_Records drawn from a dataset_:
────────

(* ===== verification/Concurrency.v ===== *)
(** * Steps that do not hold the lock

    Two pieces of [src/src/usbctrl.cpp] touch shared state without
    [m_mutex], so other threads can run in the middle of them:

    - [rusbCtrl_getProperty] (555-558) calls [get_property] (227-258),
      marked "needs lock", without taking it: the record search and the
      [udev_device_get_sysattr_value] call are two steps, and the monitor
      thread can remove the record and release its device in between;
    - [process_udev_monitor_event] (480-529) tests [m_callback] after
      unlocking, then reads [m_callback] and [m_callback_data] again to
      make the call: [term] (213-224) can clear them in between.

    Each is split here into the steps another thread can separate, the
    split is shown equal to the sequential definition, and a concrete
    interleaving shows what the missing lock allows. *)

From S2P Require Import Prelude CString Platform State Registry Property Monitor Api Lifecycle Scenario.

Module Concurrency.
Import CString Udev State Registry Property Monitor Api Scenario.
Local Open Scope st_scope.

(** ** [get_property] in two steps *)

(** The search loop: the device pointer of the record found. *)
Definition gp_lookup (identifier : Z) : ST machine (option positive) :=
  recs <- st_gets records ;;
  ret (m_device <$> find_by_identifier identifier recs).

(** The rest: the attribute query on that pointer and the copy. *)
Definition gp_query (device : option positive) (key : string) : ST machine (option buffer) :=
  match device with
  | None => ret None
  | Some d =>
      value <- on_udev (udev_device_get_sysattr_value d key) ;;
      match value with
      | None => ret None
      | Some v => b <- copy_value v ;; ret (Some b)
      end
  end.

(** ** The callback in two steps *)

(** [if ((result) && (m_callback))]. *)
Definition notify_check (result : bool) : ST machine bool :=
  cb <- st_gets (fun w => m_callback (dm w)) ;;
  ret (result && bool_decide (cb <> 0%Z)).

(** [m_callback(identifier, connected, m_callback_data)]: both fields are
    read again; calling a NULL function pointer faults. *)
Definition notify_call (identifier connected : Z) : ST machine unit :=
  cb <- st_gets (fun w => m_callback (dm w)) ;;
  if decide (cb = 0%Z) then st_crash NullDeref else invoke_callback identifier connected.

(** ** Lemmas *)

(** Run back to back, the two halves are [get_property]. *)
Theorem get_property_split identifier key w :
  get_property identifier key w = (d <- gp_lookup identifier ;; gp_query d key) w.
Proof.
  unfold get_property, gp_lookup, gp_query. st_unfold. cbv beta iota.
  by destruct (find_by_identifier identifier (records w)).
Qed.

(** Run back to back, the two halves are [notify]. *)
Theorem notify_split result identifier connected w :
  notify result identifier connected w =
    (c <- notify_check result ;; if c then notify_call identifier connected else ret tt) w.
Proof.
  unfold notify, notify_check, notify_call. st_unfold.
  destruct result; simpl; [|done].
  case_bool_decide as Hcb; simpl; [by rewrite decide_False | done].
Qed.

(** ** What the missing lock allows *)

(** C6: [get_property] without the lock: a client has found the record of
    [identifier] and holds its device pointer when the monitor thread
    removes that record; the query then reads a released udev device. *)
Theorem get_property_unlocked_race w identifier d key h res_w w' :
  ids_ok w -> owns (records w) [h] (lib w) ->
  gp_lookup identifier w = Ok (Some d, res_w) ->
  remove_device_from_records h w = Ok ((true, identifier), w') ->
  gp_query (Some d) key w' = Crash UseAfterFree.
Proof.
  intros [Hnd _] Hown Hl Hrem. unfold gp_lookup in Hl. st_unfold. injection Hl as Hd _.
  apply fmap_Some in Hd as (r & Hf & ->). apply find_by_identifier_elem in Hf as [Hr Hid].
  apply remove_device_from_records_inv in Hrem
    as [[[=] _]|(pre & r' & post & u' & Hw & Hu & [= Hid'] & ->)].
  assert (r = r') as <-.
  { apply (NoDup_fmap_same m_identifier (records w)); [exact Hnd | exact Hr | | congruence].
    rewrite Hw. apply elem_of_app. right. by left. }
  rewrite Hw in Hown. destruct (owns_erase _ _ _ _ _ Hown) as [Hu' _]. rewrite Hu in Hu'.
  injection Hu' as ->. unfold gp_query, udev_device_get_sysattr_value, live_obj. st_unfold.
  simpl. by rewrite lookup_delete_eq.
Qed.

(** C7: The callback test without the lock: when [term] runs between the
    monitor thread's test of [m_callback] and the call, the thread calls
    through the NULL pointer [term] stored: a notification still fires
    after [term] has returned. *)
Theorem callback_race_term w identifier connected :
  owns (records w) [] (lib w) -> m_callback (dm w) <> 0%Z ->
  (c <- notify_check true ;; _ <- term ;; if c then notify_call identifier connected else ret tt) w
    = Crash NullDeref.
Proof.
  intros Hown Hcb. destruct (reset_device_records_releases_all w Hown) as (w1 & Hr & _).
  assert (Hc : notify_check true w = Ok (true, w)).
  { unfold notify_check. st_unfold. simpl. by rewrite bool_decide_eq_true_2. }
  assert (Ht : term w = Ok (RUSBCTRL_SUCCESS, modify_dm (with_callback 0 0) w1)).
  { unfold term. by rewrite (st_bind_Ok_eq _ _ _ _ _ Hr). }
  rewrite (st_bind_Ok_eq _ _ _ _ _ Hc), (st_bind_Ok_eq _ _ _ _ _ Ht). reflexivity.
Qed.

(** The race on the spec's scenario: device 1 is looked up, the kernel
    reports its removal and the monitor thread handles it, then the
    query faults; with the lock held for the whole call, either order is
    safe (the value before the removal, NULL after it). *)
Example get_property_race_scenario :
  (d <- gp_lookup 1 ;; st_modify (push_event (logitech "002" "remove")) ;;
   _ <- monitor_iteration false ;; gp_query d "idVendor") armed = Crash UseAfterFree /\
  result_of ((st_modify (push_event (logitech "002" "remove")) ;;
              _ <- monitor_iteration false ;; get_property 1 "idVendor") armed) = Some None /\
  result_of (get_property 1 "idVendor" armed) = Some (Some (map Some (String.list_ascii_of_string "0x046d"))).
Proof. vm_compute. repeat split. Qed.

(** ** The theorems at concrete machines *)

Lemma get_property_unlocked_race_witness :
  gp_query (Some 1%positive) "idVendor"
    (final_state (remove_device_from_records 3) (received (logitech "002" "remove")))
  = Crash UseAfterFree.
Proof.
  apply (get_property_unlocked_race (received (logitech "002" "remove")) 1 1 "idVendor" 3
           (received (logitech "002" "remove"))).
  - exact (proj1 armed_inv).
  - exact (received_owns (logitech "002" "remove")).
  - vm_compute. reflexivity.
  - vm_compute. reflexivity.
Defined.

Lemma callback_race_term_witness :
  (c <- notify_check true ;; _ <- term ;; if c then notify_call 3 1 else ret tt) armed = Crash NullDeref.
Proof. apply callback_race_term; [exact (proj2 armed_inv) | by_decide]. Defined.

End Concurrency.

────────

_Requirement_: Reproduce each line from the data that has "recs" in it.

_Output for this task_:
  recs <- st_gets records ;;
  ret (m_device <$> find_by_identifier identifier recs).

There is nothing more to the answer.